Além dos avanços técnicos, o pesquisador destaca o impacto social de suas ações. “O conhecimento só tem valor se transforma vidas. A nossa missão é desenvolver soluções que cheguem ao pequeno produtor, valorizem os recursos da Caatinga e garantam alimentos saudáveis e produzidos com responsabilidade.”

Leilson coordena atualmente projetos em rede com instituições da África, Europa e Américas. Entre eles, destacam-se estudos com gorduras protegidas que visam elevar os níveis de ômega 3 e ômega 6 na carne vermelha, tornando-a mais saudável, ao mesmo tempo em que buscam reduzir a emissão de gases como o metano. “É uma resposta científica a críticas legítimas sobre os impactos ambientais e nutricionais da pecuária. Estamos buscando soluções que equilibrem produção, saúde e sustentabilidade.”

Reconhecimento e inspiração

Estar entre os seis únicos professores da UFCG listados no ranking da Research.com é uma conquista que carrega também um forte simbolismo pessoal. “Sou filho de assalariados. Cresci em um lar simples, mas cheio de amor e incentivo à educação. Meus pais sempre acreditaram que o estudo seria a melhor herança que poderiam nos deixar. Hoje, tanto eu quanto meu irmão somos doutores e servidores públicos federais. Esse ranking é, antes de tudo, uma homenagem a eles.”

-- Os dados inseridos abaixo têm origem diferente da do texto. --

(** * Werewolf card PDF generator: a shallow embedding of
      [generate_cards_pdf.py] and the properties of its inventory,
      layout and pagination code.

    Python values are modelled as Rocq data: unbounded [int] as [Z],
    [float] as IEEE binary64 ([PrimFloat.float]), [str] as [string],
    [dict] as [gmap] (constant tables that are iterated keep their
    insertion order as association lists), exceptions as an error monad,
    and [print] and canvas calls as a trace of events. *)

From Stdlib Require Import PrimFloat SpecFloat FloatOps.
From Stdlib Require Import ZArith QArith Qround Lia.
From stdpp Require Import gmap strings list pretty.

Set Warnings "-inexact-float".
Close Scope Q_scope.
Local Open Scope Z_scope.

(** ** Python exceptions and the error monad *)

Inductive exception :=
| KeyError (key : string)
| IndexError
| ZeroDivisionError
| OverflowError
| ValueError
| FileNotFoundError (msg : string)
| PermissionError (msg : string)
| DrawingError.

Inductive result (A : Type) :=
| Ok (a : A)
| Raise (e : exception).
Arguments Ok {A} a.
Arguments Raise {A} e.

Global Instance result_ret : MRet result := @Ok.
Global Instance result_bind : MBind result := λ A B f m,
  match m with
  | Ok a => f a
  | Raise e => Raise e
  end.

(** ** Python integers, sequences and dictionaries *)

(** [a // b] on integers.  [Z.div] rounds towards minus infinity like
    Python does; only the zero divisor has to be written out. *)
Definition py_floordiv (a b : Z) : result Z :=
  if decide (b = 0) then Raise ZeroDivisionError else Ok (a / b).

(** [a % b] on integers. *)
Definition py_mod (a b : Z) : result Z :=
  if decide (b = 0) then Raise ZeroDivisionError else Ok (a mod b).

(** [len(l)]. *)
Definition len {A} (l : list A) : Z := Z.of_nat (length l).

(** [range(n)] and [range(a, b)]. *)
Definition py_range2 (a b : Z) : list Z := seqZ a (b - a).
Definition py_range (n : Z) : list Z := py_range2 0 n.

(** [l[i]] on a list: a negative index counts from the end, an index out
    of range raises [IndexError]. *)
Definition py_getitem {A} (l : list A) (i : Z) : result A :=
  let j := if decide (i < 0) then i + len l else i in
  if decide (j < 0) then Raise IndexError
  else match l !! Z.to_nat j with
       | Some x => Ok x
       | None => Raise IndexError
       end.

(** [x for _ in range(n)]. *)
Definition py_repeat {A} (x : A) (n : Z) : list A := replicate (Z.to_nat n) x.

(** A dictionary whose iteration order matters is an association list in
    insertion order (all constant tables of the program have distinct
    keys). *)
Definition odict (K V : Type) := list (K * V).

Fixpoint od_find `{EqDecision K} {V} (d : odict K V) (k : K) : option V :=
  match d with
  | [] => None
  | (k', v) :: d' => if decide (k' = k) then Some v else od_find d' k
  end.

(** [d.items()], [d.values()]. *)
Definition od_items {K V} (d : odict K V) : list (K * V) := d.
Definition od_values {K V} (d : odict K V) : list V := d.*2.

(** Values stored in the quantities dictionary: counts and presence
    flags. *)
Inductive pyval :=
| PyInt (z : Z)
| PyBool (b : bool).

(** A [bool] is an [int] in arithmetic and comparisons. *)
Definition as_int (v : pyval) : Z :=
  match v with
  | PyInt z => z
  | PyBool b => if b then 1 else 0
  end.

Leilson continua visitando Iguatu com frequência. “Meus pais ainda moram na mesma rua onde fui criado. Volto sempre, para rever a família, encontrar antigos colegas ou apenas caminhar pela cidade que me formou. Tenho muito orgulho das minhas raízes.”

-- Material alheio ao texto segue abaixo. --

(** * cidr2domains: a shallow embedding of [main.go] and its properties

    The program expands every CIDR range it is given into its addresses,
    asks Shodan for the hostnames of each address from a pool of worker
    goroutines, filters them, and prints each distinct hostname once.

    Layout of the development:
    - [net]       the parts of Go's [net] package the program calls
                  ([CIDRMask], [IP.Mask], [IP.To4], [IPNet.Contains]);
    - [incrementIP], [enqueue]   the address stepping loop of [processCIDR];
    - [fetchHostnamesFromShodan], [forward], [worker]   the worker body;
    - [parseFlags], [main_setup]   the command line and [main]'s set-up;
    - [aggregate] the printing loop of [main];
    - [Pool]      the goroutines of the program as a transition system;
    - [sequentialScan]   the sequential program the pool is compared with.
    The second part of the file states and proves the properties. *)

From Stdlib Require Import ZArith Lia Ascii String.
From stdpp Require Import base list strings gmap pretty.

Local Open Scope Z_scope.

#[local] Set Warnings "-clear-no-such-hyp".

(** ** Addresses

    Go's [net.IP] and [net.IPMask] are byte slices.  A byte is a [Z] in
    [0, 256); arithmetic on it wraps around modulo 256. *)

Abbreviation IP := (list Z).
Abbreviation IPMask := (list Z).

Definition byte_ok (b : Z) : Prop := 0 <= b < 256.
Definition wfIP (ip : IP) : Prop := Forall byte_ok ip.

#[global] Instance byte_ok_dec (b : Z) : Decision (byte_ok b).
Proof. unfold byte_ok. apply _. Defined.

#[global] Instance wfIP_dec (ip : IP) : Decision (wfIP ip).
Proof. unfold wfIP. apply _. Defined.

(** [ip[j]++] on a [uint8]. *)
Definition byte_incr (b : Z) : Z := (b + 1) mod 256.

(** The big-endian value of an address: the "natural integer ordering"
    of addresses is the ordering of these values. *)
Definition ipVal (ip : IP) : Z := fold_left (fun acc b => acc * 256 + b) ip 0.

(** [incrementIP]: the loop runs [j] from [len(ip) - 1] down to [0],
    increments [ip[j]] in place and stops at the first byte that did not
    wrap to zero.  [incrementIP_from n] is the loop with [j = n - 1]. *)
Fixpoint incrementIP_from (n : nat) (ip : IP) : IP :=
  match n with
  | O => ip
  | S j =>
      match ip !! j with
      | Some b =>
          let ip' := <[j := byte_incr b]> ip in
          if 0 <? byte_incr b then ip' else incrementIP_from j ip'
      | None => ip
      end
  end.

Definition incrementIP (ip : IP) : IP := incrementIP_from (length ip) ip.

(** ** The [net] package, as far as [processCIDR] uses it *)

Module net.

Definition IPv4len : nat := 4.
Definition IPv6len : nat := 16.

Record IPNet : Type := mkIPNet { ipnet_IP : IP; ipnet_Mask : IPMask }.

Definition v4InV6Prefix : list Z := [0; 0; 0; 0; 0; 0; 0; 0; 0; 0; 255; 255].

(** [CIDRMask]'s loop over the [l] bytes of the mask, [n] ones left. *)
Fixpoint CIDRMask_loop (l : nat) (n : Z) : IPMask :=
  match l with
  | O => []
  | S l' =>
      if 8 <=? n then 255 :: CIDRMask_loop l' (n - 8)
      else Z.lxor 255 (Z.shiftr 255 n) :: CIDRMask_loop l' 0
  end.

(** [CIDRMask(ones, bits)]; [None] is Go's [nil]. *)
Definition CIDRMask (ones bits : Z) : option IPMask :=
  if negb ((bits =? 32) || (bits =? 128)) then None
  else if (ones <? 0) || (bits <? ones) then None
  else Some (CIDRMask_loop (Z.to_nat (bits / 8)) ones).

Definition allFF (m : list Z) : bool := forallb (Z.eqb 255) m.
Definition isZeros (m : list Z) : bool := forallb (Z.eqb 0) m.

(** [ip.To4()]; [None] is [nil]. *)
Definition To4 (ip : IP) : option IP :=
  if (length ip =? IPv4len)%nat then Some ip
  else if (length ip =? IPv6len)%nat && isZeros (take 10 ip)
          && bool_decide (ip !! 10%nat = Some 255)
          && bool_decide (ip !! 11%nat = Some 255)
       then Some (drop 12 ip)
       else None.

(** [ip.Mask(mask)]; the empty slice is [nil]. *)
Definition Mask (ip : IP) (mask : IPMask) : IP :=
  let mask :=
    if (length mask =? IPv6len)%nat && (length ip =? IPv4len)%nat
       && allFF (take 12 mask)
    then drop 12 mask else mask in
  let ip :=
    if (length mask =? IPv4len)%nat && (length ip =? IPv6len)%nat
       && bool_decide (take 12 ip = v4InV6Prefix)
    then drop 12 ip else ip in
  if (length ip =? length mask)%nat then zip_with Z.land ip mask else [].

Definition networkNumberAndMask (n : IPNet) : IP * IPMask :=
  let ip4 := To4 (ipnet_IP n) in
  let ip := default (ipnet_IP n) ip4 in
  if bool_decide (ip4 = None) && negb (length ip =? IPv6len)%nat then ([], [])
  else
    let m := ipnet_Mask n in
    if (length m =? IPv4len)%nat then
      if negb (length ip =? IPv4len)%nat then ([], []) else (ip, m)
    else if (length m =? IPv6len)%nat then
      if (length ip =? IPv4len)%nat then (ip, drop 12 m) else (ip, m)
    else ([], []).

(** The comparison loop of [Contains]: it returns [false] at the first
    [i] below [len(ip)] with [nn[i]&m[i] != ip[i]&m[i]].  It is entered
    with [len(ip) = len(nn)], and [networkNumberAndMask] returns a mask as
    long as the network number, so the three slices have one length. *)
Fixpoint sameNetwork (nn : IP) (m : IPMask) (ip : IP) : bool :=
  match nn, m, ip with
  | a :: nn', c :: m', b :: ip' =>
      (Z.land a c =? Z.land b c) && sameNetwork nn' m' ip'
  | _, _, _ => true
  end.

(** [n.Contains(ip)]. *)
Definition Contains (n : IPNet) (ip : IP) : bool :=
  let '(nn, m) := networkNumberAndMask n in
  let ip := default ip (To4 ip) in
  if negb (length ip =? length nn)%nat then false
  else sameNetwork nn m ip.

(** What [ParseCIDR] returns for the text [a.b.c.d/ones]: the mask of
    [ones] leading one bits and the address masked with it. *)
Definition ParseCIDR_v4 (addr : IP) (ones : Z) : option IPNet :=
  m ← CIDRMask ones 32;
  Some (mkIPNet (Mask (v4InV6Prefix ++ addr) m) m).

End net.

(** ** The address loop of [processCIDR]

    [for ip := ipNet.IP.Mask(ipNet.Mask); ipNet.Contains(ip); { ipChan <- copy(ip); incrementIP(ip) }]

    [enqueue fuel n ip] is the list of addresses the loop sends when it is
    entered with the cursor at [ip], or [None] when [fuel] iterations do
    not bring it to its exit. *)
Fixpoint enqueue (fuel : nat) (n : net.IPNet) (ip : IP) : option (list IP) :=
  match fuel with
  | O => None
  | S f =>
      if net.Contains n ip
      then cons ip <$> enqueue f n (incrementIP ip)
      else Some []
  end.

Definition loopStart (n : net.IPNet) : IP :=
  net.Mask (net.ipnet_IP n) (net.ipnet_Mask n).

Definition expand (fuel : nat) (n : net.IPNet) : option (list IP) :=
  enqueue fuel n (loopStart n).

(** The first [k] addresses the loop sends, whether or not it ends. *)
Fixpoint enqueued (k : nat) (n : net.IPNet) (ip : IP) : list IP :=
  match k with
  | O => []
  | S k' =>
      if net.Contains n ip then ip :: enqueued k' n (incrementIP ip) else []
  end.

(** The number of IPv4 addresses, as a count of loop iterations. *)
Definition addressSpace : nat := Z.to_nat (2 ^ 32).

(** ** What the program takes from its environment

    The regular expressions of package [regexp], [net.ParseCIDR] and
    [net.IP.String], the HTTP client, the HTML parser of [goquery] and
    [strings.TrimSpace] are libraries: the program is modelled over any
    implementation of them. *)

(** [client.Get(url)]: an error, or a response with a status code and a
    body. *)
Inductive GetResult : Type :=
| GetError (err : string)
| GetOk (StatusCode : Z) (Body : string).

(** A [<b>] element of the parsed page: its text, and the data of the
    node before it when there is one ([s.Get(0).PrevSibling]). *)
Record BoldNode : Type := mkBold { b_text : string; b_prev : option string }.

Class Externals : Type := {
  (** [*regexp.Regexp] *)
  Regexp : Type;
  (** [regexp.MustCompile]; [None] when it panics *)
  MustCompile : string → option Regexp;
  MatchString : Regexp → string → bool;
  (** [net.ParseCIDR], the network of the result; [None] when [err != nil] *)
  ParseCIDR : string → option net.IPNet;
  (** [ip.String()] *)
  IP_String : IP → string;
  (** the responses the network may give to [client.Get(url)] *)
  clientGet : string → GetResult → Prop;
  (** [goquery.NewDocumentFromReader] followed by [doc.Find("b")];
      [inl err] when the body does not parse *)
  NewDocumentFromReader : string → string + list BoldNode;
  TrimSpace : string → string;
}.

(** ** The command line *)

Record Flags : Type := mkFlags {
  targetCIDR : string;
  listFile : string;
  concurrency : Z;
  filterRegex : string;
  matchRegex : string;
  verbose : bool;
}.

(** The values given on the command line; [None] for a flag that is not
    given. *)
Record CommandLine : Type := mkCommandLine {
  arg_t : option string;
  arg_l : option string;
  arg_c : option Z;
  arg_f : option string;
  arg_m : option string;
  arg_v : option bool;
}.

(** The [flag.String], [flag.Int] and [flag.Bool] declarations with their
    default values, and [flag.Parse]. *)
Definition parseFlags (args : CommandLine) : Flags :=
  {| targetCIDR := default EmptyString (arg_t args);
     listFile := default EmptyString (arg_l args);
     concurrency := default 5 (arg_c args);
     filterRegex := default EmptyString (arg_f args);
     matchRegex := default EmptyString (arg_m args);
     verbose := default false (arg_v args) |}.

Definition noArguments : CommandLine :=
  mkCommandLine None None None None None None.

(** Go's [int] on a 64-bit platform. *)
Definition wrap_int (z : Z) : Z := (z + 2 ^ 63) mod 2 ^ 64 - 2 ^ 63.

Section Program.
Context `{Externals}.
Local Open Scope string_scope.

(** What [main] hands to every [processCIDR]: the worker count, the two
    compiled filters ([None] is the [nil] pointer), the verbosity and the
    capacity of the result channel. *)
Record Config : Type := mkConfig {
  c_concurrency : Z;
  c_filter : option Regexp;
  c_match : option Regexp;
  c_verbose : bool;
  c_cap : Z;
}.

(** A filter pointer starts as [nil] and is set to the compiled flag
    only when the flag is not the empty string; the outer [None] is the
    panic of [MustCompile]. *)
Definition compileFilter (pattern : string) : option (option Regexp) :=
  if decide (pattern = EmptyString) then Some None
  else match MustCompile pattern with
       | Some re => Some (Some re)
       | None => None
       end.

(** The set-up of [main] up to the start of the jobs; [None] when
    [MustCompile] panics or [make] is asked for a result channel of
    negative size, ten times the worker count. *)
Definition main_setup (fl : Flags) : option Config :=
  filter ← compileFilter (filterRegex fl);
  match_ ← compileFilter (matchRegex fl);
  let cap := wrap_int (concurrency fl * 10) in
  if (cap <? 0)%Z then None
  else Some (mkConfig (concurrency fl) filter match_ (verbose fl) cap).

(** ** [fetchHostnamesFromShodan] *)

Definition shodanURL (ip : string) : string :=
  "https://www.shodan.io/host/" +:+ ip.

(** The callback of [doc.Find("b").Each]: the hostname a [<b>] element
    contributes, if any. *)
Definition domainOf (s : BoldNode) : list string :=
  match b_prev s with
  | Some data =>
      if decide (TrimSpace data = EmptyString) then []
      else [TrimSpace data +:+ b_text s]
  | None => []
  end.

(** The log line before the request (log lines are modelled without the
    time stamp that [log.Printf] puts in front). *)
Definition fetchBegin (v : bool) (ip : string) : list string :=
  if v then ["Fetching data for IP: " +:+ ip] else [].

(** The function from the return of [client.Get] on: the hostnames
    ([[]] is [nil]) and the log lines. *)
Definition fetchEnd (v : bool) (ip : string) (r : GetResult)
  : list string * list string :=
  match r with
  | GetError err =>
      ([], if v then ["Error fetching data for IP " +:+ ip +:+ ": " +:+ err] else [])
  | GetOk status body =>
      if negb (status =? 200)%Z then
        ([], if v then ["Non-200 status code for IP " +:+ ip +:+ ": " +:+ pretty status]
             else [])
      else
        match NewDocumentFromReader body with
        | inl err =>
            ([], if v then ["Error parsing HTML for IP " +:+ ip +:+ ": " +:+ err] else [])
        | inr bs =>
            let hostnames := mjoin (domainOf <$> bs) in
            (hostnames,
             if v && bool_decide (length hostnames = 0%nat)
             then ["No hostnames found for IP " +:+ ip] else [])
        end
  end.

(** [fetchHostnamesFromShodan(ip, client)] when the network answers [r]. *)
Definition fetchHostnamesFromShodan (v : bool) (ip : string) (r : GetResult)
  : list string * list string :=
  (fst (fetchEnd v ip r), (fetchBegin v ip ++ snd (fetchEnd v ip r))%list).

(** The three ways a lookup fails. *)
Definition lookupFailed (r : GetResult) : Prop :=
  match r with
  | GetError _ => True
  | GetOk status body =>
      status ≠ 200 ∨ ∃ err, NewDocumentFromReader body = inl err
  end.

(** ** The body of a worker *)

(** [filter != nil && filter.MatchString(hostname)]: the first [continue]. *)
Definition excluded (filter : option Regexp) (hostname : string) : bool :=
  match filter with
  | Some f => MatchString f hostname
  | None => false
  end.

(** [match != nil && !match.MatchString(hostname)]: the second [continue]. *)
Definition notIncluded (match_ : option Regexp) (hostname : string) : bool :=
  match match_ with
  | Some m => negb (MatchString m hostname)
  | None => false
  end.

(** One hostname of the inner loop: [true] when it reaches [ch <- hostname],
    [false] when one of the two [continue]s is taken. *)
Definition forwarded (filter match_ : option Regexp) (hostname : string) : bool :=
  if excluded filter hostname then false
  else if notIncluded match_ hostname then false
  else true.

Leilson Rocha espera ser incentivo para as novas gerações. “Aos jovens, eu digo: estudem com amor. Persistam. A ciência exige paciência. Para cada artigo aceito, recebemos várias negativas. Mas é nesse processo que se cresce. Nada substitui o esforço contínuo. Não esperem reconhecimento externo. O verdadeiro sucesso é dormir com a consciência tranquila de que você está fazendo a coisa certa. Quero ser lembrado como alguém que trabalhou com seriedade, que buscou soluções reais para os problemas do campo e que ajudou a formar pessoas. A ciência é feita de dados, sim, mas também de histórias. Quero que minhas pesquisas continuem gerando conhecimento, dignidade e prosperidade para quem vive da terra. Se um aluno de Iguatu ou da região chegar até mim dizendo que decidiu estudar por minha causa, isso vale mais do que qualquer ranking. Significa que a missão está sendo cumprida”, finalizou.